Register allocation

Instructions generated during instruction selection phase use virtual registers and some physical registers (e.g. when an instruction expects arguments in particular register(s)). Register allocation is the process of assigning physical location (register or memory) to the remaining virtual registers.

Some key concepts in the domain of register allocation are:

  • virtual register: A location which must be mapped to a physical register.
  • physical register: A real CPU register
  • interference graph: A graph in which each node represents a location. An edge indicates that the two locations cannot have the same physical register assigned.
  • pre-colored register: A location that is already assigned a specific physical register.
  • coalescing: The process of merging two nodes in an interference graph which do not interfere and are connected by a move instruction.
  • spilling: Spilling is the process when no physical register can be found for a certain virtual register. Then this value will be placed in memory.
  • register class: Most CPU’s contain registers grouped into classes. For example, there may be registers for floating point, and registers for integer operations.
  • register alias: Some registers may alias to registers in another class. A good example are the x86 registers rax, eax, ax, al and ah.

Interference graph

Each instruction in the instruction list may use or define certain registers. A register is live between a definition and a use of that register. Registers that are live at the same point in the program interfere with each other. An interference graph is a graph in which each node represents a register and each edge represents interference between those two registers.

Graph coloring

In 1981 Chaitin presented the idea to use graph coloring for register allocation.

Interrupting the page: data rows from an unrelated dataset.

(** C4.  With a direction pin configured, [_send] sets the pin to 1
    before it writes, lets at least 1000 microseconds pass between that and
    the write, and sets the pin to 0 no earlier than [_t1char] times the
    number of bytes of the frame after the start of the transmission, which
    is the moment of the write.  Between the two pin changes it does
    nothing but sleep, write and drain. *)
Theorem send_pin_timing (_form_serial_pdu : bytes -> Z -> bytes)
    (self : AsyncRTUServer) (pin : Z) (modbus_pdu : bytes) (slave_addr : Z)
    (w : world) :
  _ctrlPin self = Some pin ->
  let serial_pdu := _form_serial_pdu modbus_pdu slave_addr in
  exists t_on t_write t_drain t_hold t_off hold : Z,
    log (snd (_send _form_serial_pdu self modbus_pdu slave_addr w))
      = log w ++ [(t_on, EvPin pin 1); (t_on, EvSleep 1000);
                  (t_write, EvWrite serial_pdu); (t_drain, EvDrain);
                  (t_hold, EvSleep hold); (t_off, EvPin pin 0)] /\
    t_on = clock w /\
    t_on + 1000 <= t_write /\
    t_write <= t_drain <= t_hold /\
    t_write + _t1char self * Z.of_nat (length serial_pdu) <= t_off.
Proof.
  intros H serial_pdu. subst serial_pdu. run_send H.
  set (frame := _form_serial_pdu modbus_pdu slave_addr).
  set (l1 := Z.of_N (hd 0%N (latency w))).
  set (l2 := Z.of_N (hd 0%N (tl (latency w)))).
  set (l3 := Z.of_N (hd 0%N (tl (tl (latency w))))).
  set (l4 := Z.of_N (hd 0%N (tl (tl (tl (latency w)))))).
  assert (0 <= l1 /\ 0 <= l2 /\ 0 <= l3 /\ 0 <= l4) as (P1 & P2 & P3 & P4)
    by (subst l1 l2 l3 l4; lia).
  set (P := Z.pos (ticks_period w)).
  set (c1 := clock w + Z.max 0 1000 + l1).
  set (c3 := c1 + 0 + l2 + 0 + l3).
  set (T := _t1char self * Z.of_nat (length frame)).
  exists (clock w), c1, (c1 + 0 + l2), c3.
  exists (c3 + Z.max 0 (c1 mod P + T - c3 mod P) + l4).
  exists (c1 mod P + T - c3 mod P).
  split; [now rewrite <- !app_assoc|].
  pose proof (hold_covers_frame P c1 c3 T ltac:(subst P; lia)
                ltac:(subst c3; lia)).
  subst c1 c3. repeat split; lia.
Qed.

In a graph a node can be colored if it has less neighbours than possible colors (referred to as K from now on). This is true because when each neighbour has a different color, there is still a valid color left for the node itself.

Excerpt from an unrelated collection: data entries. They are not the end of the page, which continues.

(** * EarthMC API client: rate limiter and request executor

    A shallow embedding of [src/index.ts] (class [EarthMC]) and the
    properties of its rate limiter ([rateLimit]), its request executor
    ([get]) and its endpoint methods.

    Conventions of the embedding.
    - A JavaScript [number] that holds a millisecond timestamp, a duration,
      a count or an HTTP status is a [Z]; a coordinate or a radius, which
      may be fractional, is a rational [Q] (every finite double is one).
    - The instance fields, the objects allocated with [new URL(...)], the
      wall clock and the traffic with the outside live in one [World]; a
      method is a [Task], a function from worlds to a completion and a
      world.  [await] is sequencing: the model is the single-caller,
      sequential reading of the code.
    - What the outside decides (the answer and the duration of each network
      call, the digits [Math.random] yields) is read from an [Env]. *)

From stdpp Require Import base numbers list strings gmap pretty sorting.
From Stdlib Require Import Ascii QArith Qround Lqa.

Local Open Scope Z_scope.

(** ** Values *)

(** A thrown JavaScript value: an [Error] with its [name] and [message]. *)
Record Exn := { exn_name : string; exn_message : string }.

(** What [fetch] resolves to.  [json] is the parsed body, [None] when the
    body is not JSON and [response.json()] rejects. *)
Record Response := { status : Z; json : option string }.

Inductive FetchOutcome :=
| Resolved (r : Response)
| Rejected (e : Exn).

(** A [URL] object: the address without its query, and the entries of
    [url.searchParams] in order. *)
Record URL := { href : string; searchParams : list (string * string) }.

Global Instance URL_inhabited : Inhabited URL :=
  populate {| href := ""; searchParams := [] |}.

(** [{ timestamp: number }] *)
Record RequestRecord := { timestamp : Z }.

(** The fields of an [EarthMC] instance ([BASE_URL] is a constant). *)
Record EarthMC := {
  serverStr : string;
  requestQueue : list RequestRecord;
  maxRequestsPerWindow : Z;
  windowSize : Z
}.

Definition BASE_URL : string := "https://api.earthmc.net/v3".

(** [Number.MAX_SAFE_INTEGER] *)
Definition MAX_SAFE_INTEGER : Z := 2 ^ 53 - 1.

(** The constructor's [options] argument; every field is optional. *)
Record Options := {
  opt_server : option string;
  opt_maxRequestsPerWindow : option Z;
  opt_windowSize : option Z
}.

(** ** The world *)

Definition loc := nat.

(** One network call: the address and the headers handed to [fetch], and
    what came back. *)
Record Exchange := {
  requested : string;
  headers : list (string * string);
  outcome : FetchOutcome
}.

Record World := {
  this : EarthMC;            (* the client instance *)
  heap : gmap loc URL;       (* the URL objects allocated so far *)
  clock : Z;                 (* what Date.now() returns *)
  draws : nat;               (* calls to Math.random() so far *)
  net : list Exchange;       (* network calls so far, oldest first *)
  timers : list Z;           (* delays handed to setTimeout, oldest first *)
  console : list string      (* lines written by console.log *)
}.

Record Env := {
  fetch_outcome : nat → string → FetchOutcome; (* k-th call, address *)
  fetch_latency : nat → Z;                     (* ms the k-th call takes *)
  random_digits : nat → string  (* Math.random().toPrecision(2), k-th draw *)
}.

Definition set_this (f : EarthMC → EarthMC) (w : World) : World :=
  {| this := f (this w); heap := heap w; clock := clock w; draws := draws w;
     net := net w; timers := timers w; console := console w |}.
Definition set_heap (f : gmap loc URL → gmap loc URL) (w : World) : World :=
  {| this := this w; heap := f (heap w); clock := clock w; draws := draws w;
     net := net w; timers := timers w; console := console w |}.
Definition set_clock (f : Z → Z) (w : World) : World :=
  {| this := this w; heap := heap w; clock := f (clock w); draws := draws w;
     net := net w; timers := timers w; console := console w |}.
Definition set_draws (f : nat → nat) (w : World) : World :=
  {| this := this w; heap := heap w; clock := clock w; draws := f (draws w);
     net := net w; timers := timers w; console := console w |}.
Definition set_net (f : list Exchange → list Exchange) (w : World) : World :=
  {| this := this w; heap := heap w; clock := clock w; draws := draws w;
     net := f (net w); timers := timers w; console := console w |}.
Definition set_timers (f : list Z → list Z) (w : World) : World :=
  {| this := this w; heap := heap w; clock := clock w; draws := draws w;
     net := net w; timers := f (timers w); console := console w |}.
Definition set_console (f : list string → list string) (w : World) : World :=
  {| this := this w; heap := heap w; clock := clock w; draws := draws w;
     net := net w; timers := timers w; console := f (console w) |}.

The outline of the algorithm is: Given a graph, if a node can be colored, remove this node from the graph and put it on a stack. When added back to the graph, it can be given a color. Now repeat this process recursively with the remaining graph. When the graph is empty, place all nodes back from the stack one by one and assign each node a color when placed. Remember that when adding back, a color can be found, because this was the criteria during removal.

See: https://en.wikipedia.org/wiki/Chaitin%27s_algorithm

[Chaitin1982]

Coalescing

Coalescing is the process of merging two nodes in an interference graph. This means that two temporaries will be assigned to the same register. This is especially useful if the temporaries are used in move instructions, since when the source and the destination of a move instruction are the same register, the move can be deleted.

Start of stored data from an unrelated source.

(* ===== verification/ConfigTypes.v ===== *)
(** * Configuration data (internal/config/config.go, resolve.go)

    The structs of the configuration, field by field.  A pointer is an [option],
    a slice a [list], a map a [gmap] keyed by [string], a [time.Duration] a
    number of nanoseconds, a [float64] a [spec_float].  Field names carry a
    prefix per struct in front of the Go name. *)

From Stdlib Require Export SpecFloat.
From S2P Require Import Prelude.

Local Open Scope Z_scope.

#[export] Instance spec_float_eq_dec : EqDecision spec_float.
Proof. solve_decision. Defined.

(** Decision procedures for the nested positions of the recursive types below. *)
Definition list_eq_dec_go {A} (dec : ∀ x y : A, {x = y} + {x ≠ y})
    : ∀ l k : list A, {l = k} + {l ≠ k} :=
  fix go l k := ltac:(decide equality).

Definition prod_eq_dec_go {A} (dec : ∀ x y : A, {x = y} + {x ≠ y})
    : ∀ p q : string * A, {p = q} + {p ≠ q} :=
  λ p q, ltac:(decide equality; apply (decide_rel (=))).

(** ** Dynamically typed values ([any]): decoded JSON and YAML *)

Inductive value : Type :=
  | VNull
  | VBool (b : bool)
  | VInt (n : Z)
  | VFloat (f : spec_float)
  | VString (s : string)
  | VArray (l : list value)
  | VObject (m : list (string * value)).

#[export] Instance value_eq_dec : EqDecision value.
Proof.
  unfold EqDecision, Decision. fix go 1. intros v1 v2.
  decide equality;
    first [ apply (list_eq_dec_go go) | apply (list_eq_dec_go (prod_eq_dec_go go))
          | apply (decide_rel (=)) ].
Defined.

(** ** YAML nodes

    The fields of [yaml.Node] that the gateway reads or writes; [nd_Meta] stands
    for the remaining ones (style, anchors, comments, position), which the
    gateway only copies.  A node of kind 0 is an absent one. *)
Inductive YamlNode : Type := mkNode {
  nd_Kind : Z;
  nd_Tag : string;
  nd_Value : string;
  nd_Content : list YamlNode;
  nd_Meta : string;
}.

(** [yaml.MappingNode], the third constant of [1 << iota]. *)
Definition MappingNode : Z := 4.

Definition zero_Node : YamlNode := mkNode 0 "" "" [] "".

#[export] Instance YamlNode_eq_dec : EqDecision YamlNode.
Proof.
  unfold EqDecision, Decision. fix go 1. intros v1 v2.
  decide equality; first [ apply (list_eq_dec_go go) | apply (decide_rel (=)) ].
Defined.

(** ** Middleware definitions and references *)

Record MiddlewareDefinition : Type := mkMiddlewareDefinition {
  md_Type : string;
  md_Config : YamlNode;
}.

Record MiddlewareRef : Type := mkMiddlewareRef {
  mr_Ref : string;
  mr_Config : YamlNode;
}.

Record RateLimitConfig : Type := mkRateLimitConfig {
  rl_Requests : Z;
  rl_Window : Z;
  rl_KeySource : string;
  rl_Algorithm : string;
}.

Record AuthMiddlewareConfig : Type := mkAuthMiddlewareConfig {
  am_Providers : list string;
}.

Record CORSConfig : Type := mkCORSConfig {
  cors_AllowedOrigins : list string;
  cors_AllowedMethods : list string;
  cors_AllowedHeaders : list string;
  cors_ExposedHeaders : list string;
  cors_AllowCredentials : bool;
  cors_MaxAge : Z;
}.

Record HeaderTransform : Type := mkHeaderTransform {
  ht_Add : gmap string string;
  ht_Remove : list string;
  ht_Rename : gmap string string;
}.

Record BodyTransform : Type := mkBodyTransform {
  bt_InjectFields : gmap string value;
  bt_StripFields : list string;
  bt_RenameKeys : gmap string string;
}.

Record DirectionTransform : Type := mkDirectionTransform {
  dt_Headers : option HeaderTransform;
  dt_Body : option BodyTransform;
}.

Record TransformConfig : Type := mkTransformConfig {
  tc_Request : option DirectionTransform;
  tc_Response : option DirectionTransform;
  tc_MaxBodySize : Z;
}.

(** The typed configuration of a resolved middleware: the pointer types that
    [decodeTypedConfig] stores in an [any]. *)
Inductive TypedConfig : Type :=
  | CfgCORS (c : CORSConfig)
  | CfgRateLimit (c : RateLimitConfig)
  | CfgAuth (c : AuthMiddlewareConfig)
  | CfgTransform (c : TransformConfig).

Record ResolvedMiddleware : Type := mkResolvedMiddleware {
  rm_Name : string;
  rm_Type : string;
  rm_Config : TypedConfig;
}.

(** ** Server, logging, rate-limit backend *)

Record ServerConfig : Type := mkServerConfig {
  srv_Host : string;
  srv_Port : Z;
  srv_ReadTimeout : Z;
  srv_WriteTimeout : Z;
  srv_IdleTimeout : Z;
  srv_ShutdownTimeout : Z;
  srv_TrustedProxies : list string;
  srv_MaxHeaderBytes : Z;
}.

Record LoggingConfig : Type := mkLoggingConfig {
  log_Level : string;
}.

Record RedisConfig : Type := mkRedisConfig {
  redis_Addr : string;
  redis_Password : string;
  redis_DB : Z;
  redis_PoolSize : Z;
  redis_MinIdleConns : Z;
  redis_DialTimeout : Z;
  redis_ReadTimeout : Z;
  redis_WriteTimeout : Z;
  redis_MaxRetries : Z;
  redis_QueryTimeout : Z;
  redis_TLSEnabled : bool;
}.

Record RateLimitGlobalConfig : Type := mkRateLimitGlobalConfig {
  rlg_Backend : string;
  rlg_Redis : option RedisConfig;
}.

(** ** Authentication providers *)

Record JWTConfig : Type := mkJWTConfig {
  jwt_Secret : string;
  jwt_PublicKeyFile : string;
  jwt_Algorithm : string;
  jwt_Issuer : string;
  jwt_Audience : string;
}.

Record APIKeyEntry : Type := mkAPIKeyEntry {
  ake_Key : string;
  ake_Name : string;
}.

Record APIKeyConfig : Type := mkAPIKeyConfig {
  ak_Header : string;
  ak_Keys : list APIKeyEntry;
}.

Record OIDCConfig : Type := mkOIDCConfig {
  oidc_IssuerURL : string;
  oidc_JWKSURL : string;
  oidc_IntrospectionURL : string;
  oidc_ClientID : string;
  oidc_ClientSecret : string;
  oidc_Audience : string;
  oidc_AllowedAlgorithms : list string;
  oidc_SkipIssuerCheck : bool;
}.

Record AuthProvider : Type := mkAuthProvider {
  ap_Type : string;
  ap_JWT : option JWTConfig;
  ap_APIKey : option APIKeyConfig;
  ap_OIDC : option OIDCConfig;
}.

(** ** Routes *)

Record MatchConfig : Type := mkMatchConfig {
  match_PathRegex : string;
  match_Methods : list string;
  match_Host : string;
  match_Headers : gmap string string;
}.

Record UpstreamConfig : Type := mkUpstreamConfig {
  up_URL : string;
  up_PathRewrite : string;
  up_Timeout : Z;
}.

Record RetryConfig : Type := mkRetryConfig {
  retry_MaxRetries : Z;
  retry_InitialDelay : Z;
  retry_Multiplier : spec_float;
  retry_RetryableStatusCodes : list Z;
}.

Record CircuitBreakerConfig : Type := mkCircuitBreakerConfig {
  cbc_FailureThreshold : Z;
  cbc_SuccessThreshold : Z;
  cbc_Timeout : Z;
}.

Record RouteConfig : Type := mkRouteConfig {
  route_Name : string;
  route_Match : MatchConfig;
  route_Upstream : UpstreamConfig;
  route_Retry : option RetryConfig;
  route_CircuitBreaker : option CircuitBreakerConfig;
  route_SkipMiddlewares : list string;
  route_Middlewares : list MiddlewareRef;
}.

Record GatewayConfig : Type := mkGatewayConfig {
  gw_Server : ServerConfig;
  gw_Logging : LoggingConfig;
  gw_RateLimit : RateLimitGlobalConfig;
  gw_AuthProviders : gmap string AuthProvider;
  gw_MiddlewareDefinitions : gmap string MiddlewareDefinition;
  gw_Middlewares : list MiddlewareRef;
  gw_Routes : list RouteConfig;
}.

(** ** Decidable equality *)

#[export] Instance MiddlewareDefinition_eq_dec : EqDecision MiddlewareDefinition.
Proof. solve_decision. Defined.
#[export] Instance MiddlewareRef_eq_dec : EqDecision MiddlewareRef.
Proof. solve_decision. Defined.
#[export] Instance RateLimitConfig_eq_dec : EqDecision RateLimitConfig.
Proof. solve_decision. Defined.
#[export] Instance CORSConfig_eq_dec : EqDecision CORSConfig.
Proof. solve_decision. Defined.
#[export] Instance ServerConfig_eq_dec : EqDecision ServerConfig.
Proof. solve_decision. Defined.
#[export] Instance LoggingConfig_eq_dec : EqDecision LoggingConfig.
Proof. solve_decision. Defined.
#[export] Instance RedisConfig_eq_dec : EqDecision RedisConfig.
Proof. solve_decision. Defined.
#[export] Instance RateLimitGlobalConfig_eq_dec : EqDecision RateLimitGlobalConfig.
Proof. solve_decision. Defined.
#[export] Instance JWTConfig_eq_dec : EqDecision JWTConfig.
Proof. solve_decision. Defined.
#[export] Instance APIKeyEntry_eq_dec : EqDecision APIKeyEntry.
Proof. solve_decision. Defined.
#[export] Instance APIKeyConfig_eq_dec : EqDecision APIKeyConfig.
Proof. solve_decision. Defined.
#[export] Instance OIDCConfig_eq_dec : EqDecision OIDCConfig.
Proof. solve_decision. Defined.
#[export] Instance AuthProvider_eq_dec : EqDecision AuthProvider.
Proof. solve_decision. Defined.
#[export] Instance MatchConfig_eq_dec : EqDecision MatchConfig.
Proof. solve_decision. Defined.
#[export] Instance UpstreamConfig_eq_dec : EqDecision UpstreamConfig.
Proof. solve_decision. Defined.
#[export] Instance RetryConfig_eq_dec : EqDecision RetryConfig.
Proof. solve_decision. Defined.
#[export] Instance CircuitBreakerConfig_eq_dec : EqDecision CircuitBreakerConfig.
Proof. solve_decision. Defined.
#[export] Instance RouteConfig_eq_dec : EqDecision RouteConfig.
Proof. solve_decision. Defined.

Coalescing a move instruction is easy when an interference graph is present. Two nodes that are used by a move instruction can be coalesced when they do not interfere.

However, if we coalesce too many moves, the graph can become uncolorable, and spilling has to be done. To prevent spilling, coalescing must be done in a controlled manner.

A conservative approach to the coalescing is the following: if the merged node has fewer than K neighbours, then the nodes can be coalesced. The reason for this is that when all nodes that can be colored are removed and the merged node and its non-colored neighbours remain, the merged node can be colored. This ensures that the coalescing of the nodes does not have a negative effect on the colorability of the graph.

[Briggs1994]

Spilling

Iterated register coalescing

Iterated register coalescing (IRC) is a combination of graph coloring, coalescing and spilling. The process consists of the following steps:

  • build an interference graph from the instruction list
  • remove trivial colorable nodes.
  • coalesce registers to remove redundant moves
  • spill registers
  • select registers

See: https://en.wikipedia.org/wiki/Register_allocation

[George1996]

Graph coloring with more register classes

Most instruction sets are not uniform, and hence simple graph coloring cannot be used. The algorithm can be modified to work with several register classes that possibly interfere.

[Runeson2003] [Smith2004]

Implementations

The following class can be used to perform register allocation.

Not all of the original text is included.